You still have to lerp multiple units if you need more than three inputs.


Looks promising...don't suppose you can point me at a code snippet for the interpolation across more than three inputs?

ZbuffeR
10-16-2009, 12:08 PM
it seems that GLSL switches off the fixed function pipeline?
To be more precise, you can't use both glsl and fixed function at the same time. But you don't render your composited textures at the same time as the GUI, right ?
You can enable GLSL shader, render your composited stuff, disable GLSL shader before returning to the framework.

Alfonse Reinheart
10-16-2009, 12:39 PM
To be more precise, you can't use both glsl and fixed function at the same time.

To be even more precise, you cannot use them at the same time on the same stage. You can build a program with no vertex shader but has a fragment shader. You would get fixed-function vertex processing, but fragment shader fragment processing.

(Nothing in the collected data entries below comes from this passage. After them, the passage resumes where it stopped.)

(* ===== verification/BusySound.v ===== *)
(** * The busy server stays sound

    A program logic for the threads of BusyServer.v: what an effect may be asked
    for, what its answer can be relied on for, and which temporary file the
    thread owns.  Every program of the server satisfies it; every effect that is
    allowed keeps the whole server settled; so no interleaving of workers and
    auto-saves can upset it. *)
From S2P Require Import Prelude Numbers RecencyList Lru KvStore Cache CacheRefine.
From S2P Require Import History CacheKv SyncCache ShardedCache ShardedTheorems.
From S2P Require Import LineBuffer Protocol Stream Snapshot Persistence PersistenceTheorems SaveRace.
From S2P Require Import CommandHandler Settled Connection ConnectionTheorems Workers BusyServer.

Module BusySound.
Import Protocol CommandHandler Settled Workers PersistenceTheorems BusyServer.
#[local] Existing Instances ShardedCache.ShardedCache_ops ShardedCache.ShardedCache_laws.

(** ** What a thread may do, and may count on *)
Section Logic.
Context (pid : Z) (persistence : option Persistence.t) (shard_count : nat).

(** The temporary file a thread owns: its number, and its content once written. *)
Abbreviation owned := (option (Z * option bytes)).

Abbreviation temp p k := (SaveRace.temp_path (Persistence.path_ p) pid k).

(** A call that leaves a tidy store tidy. *)
Definition tame (o : kv_call) : Prop :=
  match o with
  | KSet _ v => LineBuffer.newline ∉ v
  | KSetTtl _ v ttl => (LineBuffer.newline ∉ v) ∧ ttl ≤ kMaxTtlSeconds * 1000
  | KGetInto _ _ => False
  | _ => True
  end.

(** The answer makes a one-line reply. *)
Definition answer_fits (a : kv_answer) : Prop :=
  ∃ r, reply_for (answer_of a) = Ret r ∧ ∀ t, t ≠ Quit → says t r.

Definition allowed (g : owned) (e : effect) : Prop :=
  match e with
  | Call o => tame o
  | ExportShard i => (i < shard_count)%nat
  | WallClock | NextCounter => True
  | ReadFile path => ∃ p, persistence = Some p ∧ path = Persistence.path_ p
  | CreateFile path | WriteFile path _ | RemoveFile path =>
      ∃ p k x, persistence = Some p ∧ g = Some (k, x) ∧ path = temp p k
  | RenameFile from to => ∃ p k content, persistence = Some p ∧ g = Some (k, Some content) ∧
      from = temp p k ∧ to = Persistence.path_ p ∧ harmless content
  end.

(** What the answer tells, and what the thread owns then. *)
Definition learns (g : owned) (e : effect) : reply_to e → owned → Prop :=
  match e with
  | Call _ => λ a g', g' = g ∧ answer_fits a
  | ExportShard _ => λ l g', g' = g ∧ Forall (λ x, gentle (Snapshot.record_of x)) l
  | WallClock => λ ms g', g' = g ∧ 0 ≤ ms ≤ i64_max
  | ReadFile _ => λ r g', g' = g ∧ ∀ content, r = Some content → harmless content
  | NextCounter => λ k g', g' = Some (k, None) ∧ 0 ≤ k < 2 ^ 64
  | CreateFile _ => λ _ g', fst <$> g' = fst <$> g
  | WriteFile _ content => λ written g', fst <$> g' = fst <$> g ∧
      (written = true → zlen content ≤ i64_max ∧ snd <$> g' = Some (Some content))
  | RenameFile _ _ => λ error g', ∀ reason, error = Some reason → g' = g ∧ LineBuffer.newline ∉ reason
  | RemoveFile _ => λ _ _, True
  end.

You need to use specific inputs for your fragment shader to make this work.

pascalbamford
10-16-2009, 03:29 PM
Oh! Great! Thanks very much to both of you for your help. I'll get this going...

pascalbamford
10-17-2009, 10:29 AM
Working flawlessly with GLSL. Thanks again! 100x faster than the CPU version.

:D

Only gotcha was having to set glActiveTexture(0) before any of the FengGUI calls.